An impressionistic memoir in essays of a childhood shaped by an addicted parent and a complex set of coping behaviors.
Morín takes his title from the sonnet by Elizabeth Barrett Browning, excerpted through the text as part of an ongoing reflection on the experience of love as well as the author's obsessive-compulsive disorder. At a very young age, Morín began to count things ("books, forks, carpets, shadows, chairs, even people’s feet”), blink his eyes excessively, pick at his skin, suck his shirt collar, and spit.

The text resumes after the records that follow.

(* ===== verification/Timeout.v ===== *)
(** * Timeout wheel: src/net/timeout.{h,c}

    Entries are structures on the heap, linked in both directions from an array of
    buckets; the model keeps the links, so that following the address of a freed
    entry is undefined.  The specification is a list of entries per bucket.  The
    callbacks are recorded in the order they are called: the only one in the
    program, the worker's [on_conn_timeout], does not touch the wheel.  [now] is
    what [time] returns, [mem] what [malloc] does. *)

From Stdlib Require Import ZArith Lia String.
From stdpp Require Import base numbers option list gmap.
From S2P Require Import Prelude.

(** ** Data *)

Record timeout_entry_t : Type := mk_entry {
  te_cb : nat;
  te_ctx : Z;
  te_deadline : Z;
  te_next : option Z;
  te_prev : option Z;
  te_bucket : Z;
  te_active : bool
}.

Record timeout_wheel_t : Type := mk_wheel {
  tw_heap : gmap Z timeout_entry_t;
  tw_buckets : list (option Z);
  tw_nbuckets : Z;
  tw_resolution : Z;
  tw_current : Z
}.

Definition set_te_next (v : option Z) (e : timeout_entry_t) : timeout_entry_t :=
  mk_entry (te_cb e) (te_ctx e) (te_deadline e) v (te_prev e) (te_bucket e) (te_active e).
Definition set_te_prev (v : option Z) (e : timeout_entry_t) : timeout_entry_t :=
  mk_entry (te_cb e) (te_ctx e) (te_deadline e) (te_next e) v (te_bucket e) (te_active e).

Definition set_heap (v : gmap Z timeout_entry_t) (tw : timeout_wheel_t) : timeout_wheel_t :=
  mk_wheel v (tw_buckets tw) (tw_nbuckets tw) (tw_resolution tw) (tw_current tw).
Definition set_buckets (v : list (option Z)) (tw : timeout_wheel_t) : timeout_wheel_t :=
  mk_wheel (tw_heap tw) v (tw_nbuckets tw) (tw_resolution tw) (tw_current tw).
Definition set_current (v : Z) (tw : timeout_wheel_t) : timeout_wheel_t :=
  mk_wheel (tw_heap tw) (tw_buckets tw) (tw_nbuckets tw) (tw_resolution tw) v.

(** ** Operations *)

Definition timeout_wheel_create (nbuckets resolution_sec : Z) (mem : bool) : option timeout_wheel_t :=
  if mem && (0 <=? nbuckets) then Some (mk_wheel ∅ (replicate (Z.to_nat nbuckets) None) nbuckets resolution_sec 0) else None.

(** [buckets[slot]], and a store to it. *)
Definition bucket (tw : timeout_wheel_t) (slot : Z) : cres (option Z) :=
  if slot <? 0 then Stuck
  else match tw_buckets tw !! Z.to_nat slot with Some head => Ret head | None => Stuck end.

Definition put_bucket (slot : Z) (head : option Z) (tw : timeout_wheel_t) : timeout_wheel_t :=
  set_buckets (<[Z.to_nat slot := head]> (tw_buckets tw)) tw.

(** A change to the entry behind a pointer. *)
Definition with_entry (a : Z) (f : timeout_entry_t -> timeout_entry_t) (tw : timeout_wheel_t)
    : cres timeout_wheel_t :=
  match tw_heap tw !! a with
  | Some e => Ret (set_heap (<[a := f e]> (tw_heap tw)) tw)
  | None => Stuck
  end.

(** [free]. *)
Definition free_entry (a : Z) (tw : timeout_wheel_t) : cres timeout_wheel_t :=
  match tw_heap tw !! a with
  | Some _ => Ret (set_heap (delete a (tw_heap tw)) tw)
  | None => Stuck
  end.

(** The lines that put an entry at the front of a bucket. *)
Definition link_front (slot a : Z) (tw : timeout_wheel_t) : cres timeout_wheel_t :=
  head ← bucket tw slot;
  tw ← with_entry a (fun e => mk_entry (te_cb e) (te_ctx e) (te_deadline e) head None slot (te_active e)) tw;
  tw ← match head with Some b => with_entry b (set_te_prev (Some a)) tw | None => Ret tw end;
  Ret (put_bucket slot (Some a) tw).

Definition timeout_add (tw : timeout_wheel_t) (seconds : Z) (cb : nat) (ctx : Z) (now : Z) (mem : option Z)
    : cres (option Z * timeout_wheel_t) :=
  match mem with
  | None => Ret (None, tw)
  | Some a =>
      deadline ← i64 (now + seconds);
      if (tw_resolution tw =? 0) || (tw_nbuckets tw =? 0) then Stuck
      else
        sum ← i32 (tw_current tw + Z.quot seconds (tw_resolution tw));
        tw' ← link_front (Z.rem sum (tw_nbuckets tw)) a
                (set_heap (<[a := mk_entry cb ctx deadline None None 0 true]> (tw_heap tw)) tw);
        Ret (Some a, tw')
  end.

Definition timeout_remove (tw : timeout_wheel_t) (entry : option Z) : cres timeout_wheel_t :=
  match entry with
  | None => Ret tw
  | Some a =>
      match tw_heap tw !! a with
      | None => Stuck
      | Some e =>
          if negb (te_active e) then Ret tw
          else
            tw ← match te_prev e with
                 | Some p => with_entry p (set_te_next (te_next e)) tw
                 | None => _ ← bucket tw (te_bucket e); Ret (put_bucket (te_bucket e) (te_next e) tw)
                 end;
            tw ← match te_next e with Some n => with_entry n (set_te_prev (te_prev e)) tw | None => Ret tw end;
            free_entry a tw
      end
  end.

(** The loop of [timeout_tick] over the entries taken out of the bucket; the
    result has the callbacks made. *)
Fixpoint tick_loop (fuel : nat) (now : Z) (e : option Z) (tw : timeout_wheel_t)
    : cres (list (nat * Z) * timeout_wheel_t) :=
  match e with
  | None => Ret ([], tw)
  | Some a =>
      match fuel with
      | O => Stuck
      | S f =>
          match tw_heap tw !! a with
          | None => Stuck
          | Some x =>
              if te_active x && (te_deadline x <=? now) then
                tw ← free_entry a tw;
                r ← tick_loop f now (te_next x) tw;
                Ret ((te_cb x, te_ctx x) :: r.1, r.2)
              else if te_active x then
                tw ← link_front (Z.rem (tw_current tw + 1) (tw_nbuckets tw)) a tw;
                tick_loop f now (te_next x) tw
              else
                tw ← free_entry a tw;
                tick_loop f now (te_next x) tw
          end
      end
  end.

Definition timeout_tick (tw : timeout_wheel_t) (now : Z) : cres (list (nat * Z) * timeout_wheel_t) :=
  if tw_nbuckets tw =? 0 then Stuck
  else
    let current := Z.rem (tw_current tw + 1) (tw_nbuckets tw) in
    head ← bucket tw current;
    tick_loop (size (tw_heap tw)) now head (put_bucket current None (set_current current tw)).

(** Freeing one chain, then all. *)
Fixpoint free_chain (fuel : nat) (e : option Z) (tw : timeout_wheel_t) : cres timeout_wheel_t :=
  match e with
  | None => Ret tw
  | Some a =>
      match fuel with
      | O => Stuck
      | S f =>
          match tw_heap tw !! a with
          | None => Stuck
          | Some x => tw ← free_entry a tw; free_chain f (te_next x) tw
          end
      end
  end.

Fixpoint free_buckets (heads : list (option Z)) (tw : timeout_wheel_t) : cres timeout_wheel_t :=
  match heads with
  | [] => Ret tw
  | e :: heads' => tw ← free_chain (size (tw_heap tw)) e tw; free_buckets heads' tw
  end.

(** What is left of the entries. *)
Definition timeout_wheel_destroy (tw : timeout_wheel_t) : cres (gmap Z timeout_entry_t) :=
  tw' ← free_buckets (tw_buckets tw) tw; Ret (tw_heap tw').

(** ** Specification: a list of timers per bucket *)

Record timer : Type := mk_timer {
  t_addr : Z;
  t_cb : nat;
  t_ctx : Z;
  t_deadline : Z
}.

Definition due (now : Z) (t : timer) : bool := t_deadline t <=? now.

Abbreviation addrs l := (t_addr <$> l).

(** The new front bucket: what is due is called, the rest waits in the next. *)
Definition spec_tick (current : nat) (now : Z) (B : list (list timer)) : list (nat * Z) * list (list timer) :=
  let next := ((current + 1) mod length B)%nat in
  let l := default [] (B !! current) in
  let B1 := <[current := []]> B in
  ((fun t => (t_cb t, t_ctx t)) <$> filter (fun t => due now t) l,
   <[next := rev (filter (fun t => negb (due now t)) l) ++ default [] (B1 !! next)]> B1).

(** A chain of live entries that is the list [l], in bucket [b]. *)
Fixpoint dll (h : gmap Z timeout_entry_t) (prev head : option Z) (b : Z) (l : list timer) : Prop :=
  match l with
  | [] => head = None
  | t :: l' =>
      head = Some (t_addr t) /\
      exists next, h !! t_addr t = Some (mk_entry (t_cb t) (t_ctx t) (t_deadline t) next prev b true) /\
        dll h (Some (t_addr t)) next b l'
  end.

(** The wheel holds the lists [B]; [D] are entries on the heap that are in no
    bucket. *)
Record wheel_rep (tw : timeout_wheel_t) (B : list (list timer)) (D : list timer) : Prop := {
  wr_length : length (tw_buckets tw) = length B;
  wr_nbuckets : tw_nbuckets tw = zlen B;
  wr_current : 0 <= tw_current tw < zlen B;
  wr_resolution : 0 < tw_resolution tw;
  wr_lists : forall i l, B !! i = Some l ->
    exists head, tw_buckets tw !! i = Some head /\ dll (tw_heap tw) None head (Z.of_nat i) l;
  wr_nodup : NoDup (addrs (D ++ concat B));
  wr_heap : forall a, is_Some (tw_heap tw !! a) <-> a ∈ addrs (D ++ concat B)
}.

(** ** Lemmas *)

(** *** Chains *)

Lemma dll_frame (h h' : gmap Z timeout_entry_t) (prev head : option Z) (b : Z) (l : list timer) :
  (forall a, a ∈ addrs l -> h' !! a = h !! a) -> dll h prev head b l -> dll h' prev head b l.
Proof.
  revert prev head. induction l as [| t l IH]; intros prev head Hf; [done |].
  intros (-> & next & Ht & Hl). split; [done |]. exists next. split.
  - rewrite Hf; [done |]. rewrite fmap_cons. by left.
  - apply IH; [| done]. intros a Ha. apply Hf. rewrite fmap_cons. by right.
Qed.

(** Every entry of a chain carries its bucket's number. *)
Lemma dll_bucket (h : gmap Z timeout_entry_t) (prev head : option Z) (b a : Z) (l : list timer) :
  dll h prev head b l -> a ∈ addrs l -> exists e, h !! a = Some e /\ te_bucket e = b.
Proof.
  revert prev head. induction l as [| t l IH]; intros prev head; [set_solver |].
  intros (-> & next & Ht & Hl). rewrite fmap_cons. intros [-> | Ha]%elem_of_cons; [| by eapply IH]. eauto.
Qed.

Lemma dll_set_prev (h : gmap Z timeout_entry_t) (p q : option Z) (a b : Z) (l : list timer) :
  NoDup (addrs l) -> dll h p (Some a) b l ->
  exists e, h !! a = Some e /\ dll (<[a := set_te_prev q e]> h) q (Some a) b l.
Proof.
  destruct l as [| t l]; [done |]. rewrite fmap_cons. intros [Hn Hnd]%NoDup_cons ([= ->] & next & Ht & Hl).
  eexists. split; [exact Ht |]. split; [done |]. exists next. split; [by rewrite lookup_insert_eq |].
  eapply dll_frame, Hl. intros x Hx. rewrite lookup_insert_ne; [done |]. intros <-. done.
Qed.

(** A new first entry. *)
Lemma dll_push (h : gmap Z timeout_entry_t) (head : option Z) (b : Z) (t : timer) (l : list timer) :
  NoDup (addrs l) -> (t_addr t ∉ addrs l) -> dll h None head b l ->
  let h1 := <[t_addr t := mk_entry (t_cb t) (t_ctx t) (t_deadline t) head None b true]> h in
  exists h2,
    (match head with Some a => e ← h1 !! a; Some (<[a := set_te_prev (Some (t_addr t)) e]> h1) | None => Some h1 end) = Some h2 /\
    dll h2 None (Some (t_addr t)) b (t :: l) /\
    (forall a, a <> t_addr t -> (a ∉ addrs l) -> h2 !! a = h !! a) /\
    (forall a, is_Some (h2 !! a) <-> a = t_addr t \/ is_Some (h !! a)).
Proof.
  intros Hnd Hn Hl h1.
  assert (forall a, is_Some (h1 !! a) <-> a = t_addr t \/ is_Some (h !! a)) as Hd1.
  { intros a. subst h1. destruct (decide (a = t_addr t)) as [-> | Hne];
      [rewrite lookup_insert_eq | rewrite lookup_insert_ne by done]; naive_solver. }
  assert (dll h1 None head b l) as Hl1.
  { eapply dll_frame, Hl. intros a Ha. subst h1. rewrite lookup_insert_ne; [done |]. by intros <-. }
  destruct head as [a |].
  - destruct (dll_set_prev h1 None (Some (t_addr t)) a b l Hnd Hl1) as (e & He & Hl2).
    rewrite He. eexists. split; [reflexivity |].
    assert (a ∈ addrs l) as Ha by (destruct l; [done |]; destruct Hl as [Heq _]; injection Heq as ->; rewrite fmap_cons; by left).
    assert (a <> t_addr t) as Hat by congruence. split_and!.
    + split; [done |]. exists (Some a). rewrite lookup_insert_ne by done. subst h1. rewrite lookup_insert_eq. done.
    + intros x Hx Hxl. rewrite lookup_insert_ne by congruence. subst h1. by rewrite lookup_insert_ne by done.
    + intros x. rewrite <- Hd1. destruct (decide (x = a)) as [-> | Hne];
        [rewrite lookup_insert_eq, He | rewrite lookup_insert_ne by done]; naive_solver.
  - eexists. split; [reflexivity |]. split_and!; [| | exact Hd1].
    + split; [done |]. exists None. subst h1. rewrite lookup_insert_eq. split; [done |].
      destruct l; [done |]. by destruct Hl as [[=] _].
    + intros x Hx _. subst h1. by rewrite lookup_insert_ne by done.
Qed.

(** *** The lists of all buckets *)

Lemma concat_insert_perm {A} (B : list (list A)) (i : nat) (l l' : list A) :
  B !! i = Some l -> concat (<[i := l']> B) ++ l ≡ₚ l' ++ concat B.
Proof.
  revert i. induction B as [| x B IH]; intros [| i] Hi; [done | done | |].
  - injection Hi as ->. cbn. solve_Permutation.
  - cbn in *. rewrite <- app_assoc. rewrite (IH i Hi). solve_Permutation.
Qed.

Lemma concat_NoDup {A} (B : list (list A)) (i : nat) (l : list A) : NoDup (concat B) -> B !! i = Some l -> NoDup l.
Proof. intros Hnd Hi. rewrite <- (concat_insert_perm B i l []) in Hnd by done. by apply NoDup_app in Hnd as (_ & _ & ?). Qed.

Lemma elem_of_concat_lookup {A} (B : list (list A)) (i : nat) (l : list A) (x : A) :
  B !! i = Some l -> x ∈ l -> x ∈ concat B.
Proof. intros Hi Hx. pose proof (concat_insert_perm B i l [] Hi) as <-. apply elem_of_app. by right. Qed.

Lemma rep_list_NoDup (tw : timeout_wheel_t) (B : list (list timer)) (D l : list timer) (i : nat) :
  wheel_rep tw B D -> B !! i = Some l -> NoDup (addrs l).
Proof.
  intros Hr Hi. pose proof (wr_nodup _ _ _ Hr) as Hnd. rewrite fmap_app in Hnd. apply NoDup_app in Hnd as (_ & _ & Hnd).
  rewrite <- (concat_insert_perm B i l [] Hi), fmap_app in Hnd. by apply NoDup_app in Hnd as (_ & _ & ?).
Qed.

More recently, he's been troubled by intrusive thoughts (his beloved cat's head getting smashed in a door, on loop) and has felt "assaulted by invisible lines that extended from the ends of utensils when they were pointed at me." Though Morín dedicates the book to his mother and grandmother, it is dominated by the men in his life: his alternately gentle and abusive grandfather; his father, whose heroin addiction was an open fact and a family priority; and Jackie, a neighbor, also addicted, whose kindness and affection made him a second father. Though there are many strong passages, the gaps in the storytelling and erratic chronology can be confusing. An extended meditation on childhood in the first half of the book culminates in a vignette in which the author "became one of 8,988 minors arrested for a violent crime in Texas that year….Each of us was between the ages of ten and seventeen. Each of us would answer to the charge of murder or non-negligent manslaughter or forcible rape or robbery or aggravated assault." What did he do? What were the consequences? We never find out. The author's concerns are generally more aesthetic than narrative: "I close my eyes and I am back in that room, watching the dance outside the window, my eyelids, the red of my grandfather’s cigarette. My shallow breath is the first note of a song about heartbreak, the soul, and a dove’s lonely cry.”
Sometimes scattershot but also evocative, lyrical, and brave.